AIM OF THE TASK. For the records that follow, please set down exactly the lines between the one holding "later [resolve]/[reject]), the" and the one holding "(** ** State *)", inclusive, and only those.
━━━ SOURCE RECORDS ━━━
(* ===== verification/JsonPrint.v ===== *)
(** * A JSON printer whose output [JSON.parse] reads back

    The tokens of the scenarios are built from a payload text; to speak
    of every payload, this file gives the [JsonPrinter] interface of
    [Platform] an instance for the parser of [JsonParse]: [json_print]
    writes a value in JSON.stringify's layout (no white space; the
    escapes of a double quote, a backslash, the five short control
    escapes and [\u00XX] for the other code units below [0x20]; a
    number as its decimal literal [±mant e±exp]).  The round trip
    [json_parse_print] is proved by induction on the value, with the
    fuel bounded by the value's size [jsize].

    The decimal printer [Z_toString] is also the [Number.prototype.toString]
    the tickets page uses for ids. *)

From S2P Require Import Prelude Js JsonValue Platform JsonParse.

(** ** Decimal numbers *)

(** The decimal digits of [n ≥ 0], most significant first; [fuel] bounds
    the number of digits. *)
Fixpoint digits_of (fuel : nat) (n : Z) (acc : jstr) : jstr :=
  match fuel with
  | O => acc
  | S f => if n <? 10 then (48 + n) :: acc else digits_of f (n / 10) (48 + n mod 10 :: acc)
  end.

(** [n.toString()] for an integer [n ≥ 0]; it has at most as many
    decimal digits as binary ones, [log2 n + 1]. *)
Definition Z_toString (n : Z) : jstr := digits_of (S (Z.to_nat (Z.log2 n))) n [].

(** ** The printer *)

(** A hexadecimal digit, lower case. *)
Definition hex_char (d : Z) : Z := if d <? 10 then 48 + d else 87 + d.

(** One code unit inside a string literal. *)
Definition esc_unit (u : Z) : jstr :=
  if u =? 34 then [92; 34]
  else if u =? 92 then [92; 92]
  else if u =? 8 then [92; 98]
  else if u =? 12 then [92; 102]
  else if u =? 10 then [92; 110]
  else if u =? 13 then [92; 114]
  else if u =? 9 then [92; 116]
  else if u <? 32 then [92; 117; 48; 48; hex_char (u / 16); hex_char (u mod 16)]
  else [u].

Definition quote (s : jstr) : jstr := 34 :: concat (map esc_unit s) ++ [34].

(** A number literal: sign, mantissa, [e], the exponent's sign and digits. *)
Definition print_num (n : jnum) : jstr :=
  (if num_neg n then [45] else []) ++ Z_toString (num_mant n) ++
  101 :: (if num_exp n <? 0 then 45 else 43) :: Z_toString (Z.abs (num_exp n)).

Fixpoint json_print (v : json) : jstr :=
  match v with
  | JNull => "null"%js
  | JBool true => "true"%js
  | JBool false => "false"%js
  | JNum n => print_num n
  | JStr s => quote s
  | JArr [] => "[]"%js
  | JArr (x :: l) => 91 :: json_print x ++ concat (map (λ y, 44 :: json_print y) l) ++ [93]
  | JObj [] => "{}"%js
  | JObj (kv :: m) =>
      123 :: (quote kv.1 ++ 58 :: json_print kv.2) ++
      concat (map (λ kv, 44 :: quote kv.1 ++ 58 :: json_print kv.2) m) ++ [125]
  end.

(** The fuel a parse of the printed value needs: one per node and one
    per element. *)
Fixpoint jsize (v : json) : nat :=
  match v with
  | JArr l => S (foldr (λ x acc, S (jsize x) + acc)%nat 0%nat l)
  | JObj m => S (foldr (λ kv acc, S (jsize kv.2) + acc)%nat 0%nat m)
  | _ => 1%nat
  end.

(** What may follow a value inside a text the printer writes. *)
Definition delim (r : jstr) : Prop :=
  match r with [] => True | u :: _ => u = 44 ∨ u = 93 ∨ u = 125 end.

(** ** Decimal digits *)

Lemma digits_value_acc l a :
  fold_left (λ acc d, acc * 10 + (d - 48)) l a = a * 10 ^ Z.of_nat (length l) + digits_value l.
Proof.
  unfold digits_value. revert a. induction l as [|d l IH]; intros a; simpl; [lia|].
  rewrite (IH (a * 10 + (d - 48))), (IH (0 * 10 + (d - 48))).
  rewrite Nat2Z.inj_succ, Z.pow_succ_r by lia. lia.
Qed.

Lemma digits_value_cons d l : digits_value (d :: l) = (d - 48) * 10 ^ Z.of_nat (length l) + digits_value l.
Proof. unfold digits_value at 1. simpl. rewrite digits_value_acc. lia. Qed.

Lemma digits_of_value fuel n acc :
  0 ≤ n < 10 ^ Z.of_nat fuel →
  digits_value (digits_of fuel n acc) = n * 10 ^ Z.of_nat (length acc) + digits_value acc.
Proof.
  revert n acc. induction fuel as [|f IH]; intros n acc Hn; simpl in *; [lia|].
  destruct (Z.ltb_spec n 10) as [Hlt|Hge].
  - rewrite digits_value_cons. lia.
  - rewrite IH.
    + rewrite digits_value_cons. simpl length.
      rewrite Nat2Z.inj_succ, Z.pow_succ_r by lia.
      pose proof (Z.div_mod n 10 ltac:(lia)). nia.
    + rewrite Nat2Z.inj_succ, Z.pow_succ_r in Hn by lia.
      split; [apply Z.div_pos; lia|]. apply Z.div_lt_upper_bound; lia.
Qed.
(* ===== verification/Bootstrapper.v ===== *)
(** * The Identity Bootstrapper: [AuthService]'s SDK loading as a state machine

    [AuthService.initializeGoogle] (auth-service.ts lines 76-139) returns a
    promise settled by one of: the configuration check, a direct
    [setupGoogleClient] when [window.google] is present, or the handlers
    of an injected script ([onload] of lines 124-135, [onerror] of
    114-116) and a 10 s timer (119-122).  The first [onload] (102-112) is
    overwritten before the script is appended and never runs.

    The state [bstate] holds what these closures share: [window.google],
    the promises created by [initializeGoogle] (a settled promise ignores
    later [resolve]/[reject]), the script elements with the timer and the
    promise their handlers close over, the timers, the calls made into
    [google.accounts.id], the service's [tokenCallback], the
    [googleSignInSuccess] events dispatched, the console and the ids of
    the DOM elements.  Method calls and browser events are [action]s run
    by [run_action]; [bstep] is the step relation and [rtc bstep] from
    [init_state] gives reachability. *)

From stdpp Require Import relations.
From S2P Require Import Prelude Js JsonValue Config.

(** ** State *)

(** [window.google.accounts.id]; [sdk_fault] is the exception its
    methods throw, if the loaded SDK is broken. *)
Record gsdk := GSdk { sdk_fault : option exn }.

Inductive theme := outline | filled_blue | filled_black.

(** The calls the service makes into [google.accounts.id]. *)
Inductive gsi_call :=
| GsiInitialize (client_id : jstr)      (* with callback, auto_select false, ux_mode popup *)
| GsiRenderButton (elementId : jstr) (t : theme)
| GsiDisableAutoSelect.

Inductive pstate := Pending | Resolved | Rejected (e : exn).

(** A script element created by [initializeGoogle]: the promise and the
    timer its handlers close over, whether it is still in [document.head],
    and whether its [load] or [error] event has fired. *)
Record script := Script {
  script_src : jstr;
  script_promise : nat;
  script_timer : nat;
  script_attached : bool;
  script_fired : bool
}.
━━━
PROBLEM SOLUTION.
    later [resolve]/[reject]), the script elements with the timer and the
    promise their handlers close over, the timers, the calls made into
    [google.accounts.id], the service's [tokenCallback], the
    [googleSignInSuccess] events dispatched, the console and the ids of
    the DOM elements.  Method calls and browser events are [action]s run
    by [run_action]; [bstep] is the step relation and [rtc bstep] from
    [init_state] gives reachability. *)

From stdpp Require Import relations.
From S2P Require Import Prelude Js JsonValue Config.

(** ** State *)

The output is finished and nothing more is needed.